*** Material for the task ***

(** ** Division and modulus *)

Definition s_divide_same n (x y : sintbv n) : outcome (sintbv n) :=
  let! r := signedDivide junk x y in sintbv_of_intbv r.
Definition s_divide {nb nb2} (x : sintbv nb) (y : sintbv nb2) := widened s_divide_same x y.
Definition s_divide_u {nb nb2} (x : sintbv nb) (y : intbv nb2) := widened_u s_divide_same x y.
Definition u_divide_s {nb nb2} (x : intbv nb2) (y : sintbv nb) := u_widened s_divide_same x y.
Definition s_divide_int {nb} (x : sintbv nb) (s : scalar) : outcome (sintbv (Z.max nb (scalar_width s))) :=
  let! y := cast s in s_divide x y.
Definition int_divide_s {nb} (s : scalar) (y : sintbv nb) : outcome (sintbv (Z.max (scalar_width s) nb)) :=
  let! x := cast s in s_divide x y.
(** [operator/=] with a signed integer divides at the larger width and converts
    back; with a vector it is the inherited [signedDivideEqual]. *)
Definition s_divide_assign_int {nb} (this : sintbv nb) (s : scalar) : outcome (sintbv nb) :=
  let! r := s_divide_int this s in sintbv_copy r.
Definition s_divide_assign {nb} (this rhs : sintbv nb) : outcome (sintbv nb) :=
  signedDivideEqual junk this rhs.
Definition s_divide_assign_u {nb nb2} (this : sintbv nb) (rhs : intbv nb2) : outcome (sintbv nb) :=
  signedDivideEqual_diff junk this rhs.

Definition s_mod_same {nb} (x y : sintbv nb) : outcome (sintbv nb) :=
  let! tmp_x := sintbv_copy (nb := Z.max nb 32) x in
  let! tmp_y := sintbv_copy (nb := Z.max nb 32) y in
  let! r := signedMod junk tmp_x tmp_y in
  sintbv_of_intbv r.
Definition s_mod_at n (x y : sintbv n) : outcome (sintbv n) :=
  let! r := signedMod junk x y in sintbv_of_intbv r.
Definition s_mod {nb nb2} (x : sintbv nb) (y : sintbv nb2) := widened s_mod_at x y.
Definition s_mod_u {nb nb2} (x : sintbv nb) (y : intbv nb2) := widened_u s_mod_at x y.
Definition u_mod_s {nb nb2} (x : intbv nb2) (y : sintbv nb) := u_widened s_mod_at x y.
Definition s_mod_int {nb} (x : sintbv nb) (s : scalar) : outcome (sintbv (Z.max nb (scalar_width s))) :=
  let! y := cast s in s_mod x y.
Definition int_mod_s {nb} (s : scalar) (y : sintbv nb) : outcome (sintbv (Z.max (scalar_width s) nb)) :=
  let! x := cast s in s_mod x y.
Definition s_mod_assign_same {nb} (this rhs : sintbv nb) : outcome (sintbv nb) := s_mod_same this rhs.
Definition s_mod_assign {nb nb2} (this : sintbv nb) (rhs : sintbv nb2) : outcome (sintbv nb) :=
  let! r := s_mod this rhs in sintbv_copy r.

(** ** Bitwise operators *)

Definition s_and_same n (x y : sintbv n) : outcome (sintbv n) :=
  let result := x in Ret (and_assign junk result y).
Definition s_and {nb nb2} (x : sintbv nb) (y : sintbv nb2) := widened s_and_same x y.
Definition s_and_u {nb nb2} (x : sintbv nb) (y : intbv nb2) := widened_u s_and_same x y.
Definition u_and_s {nb nb2} (x : intbv nb2) (y : sintbv nb) := u_widened s_and_same x y.
Definition s_and_int {nb} (x : sintbv nb) (s : scalar) : outcome (sintbv (Z.max nb (scalar_width s))) :=
  let! y := cast s in s_and x y.
Definition int_and_s {nb} (s : scalar) (y : sintbv nb) : outcome (sintbv (Z.max (scalar_width s) nb)) :=
  let! x := cast s in s_and x y.

Definition s_xor_same n (x y : sintbv n) : outcome (sintbv n) :=
  let result := x in Ret (xor_assign junk result y).
Definition s_xor {nb nb2} (x : sintbv nb) (y : sintbv nb2) := widened s_xor_same x y.
Definition s_xor_u {nb nb2} (x : sintbv nb) (y : intbv nb2) := widened_u s_xor_same x y.
Definition u_xor_s {nb nb2} (x : intbv nb2) (y : sintbv nb) := u_widened s_xor_same x y.
Definition s_xor_int {nb} (x : sintbv nb) (s : scalar) : outcome (sintbv (Z.max nb (scalar_width s))) :=
  let! y := cast s in s_xor x y.
Definition int_xor_s {nb} (s : scalar) (y : sintbv nb) : outcome (sintbv (Z.max (scalar_width s) nb)) :=
  let! x := cast s in s_xor x y.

*** End of Material for the task ***

Every line containing the word "with" should be copied from the material.

Result for this task
(** [operator/=] with a signed integer divides at the larger width and converts
    back; with a vector it is the inherited [signedDivideEqual]. *)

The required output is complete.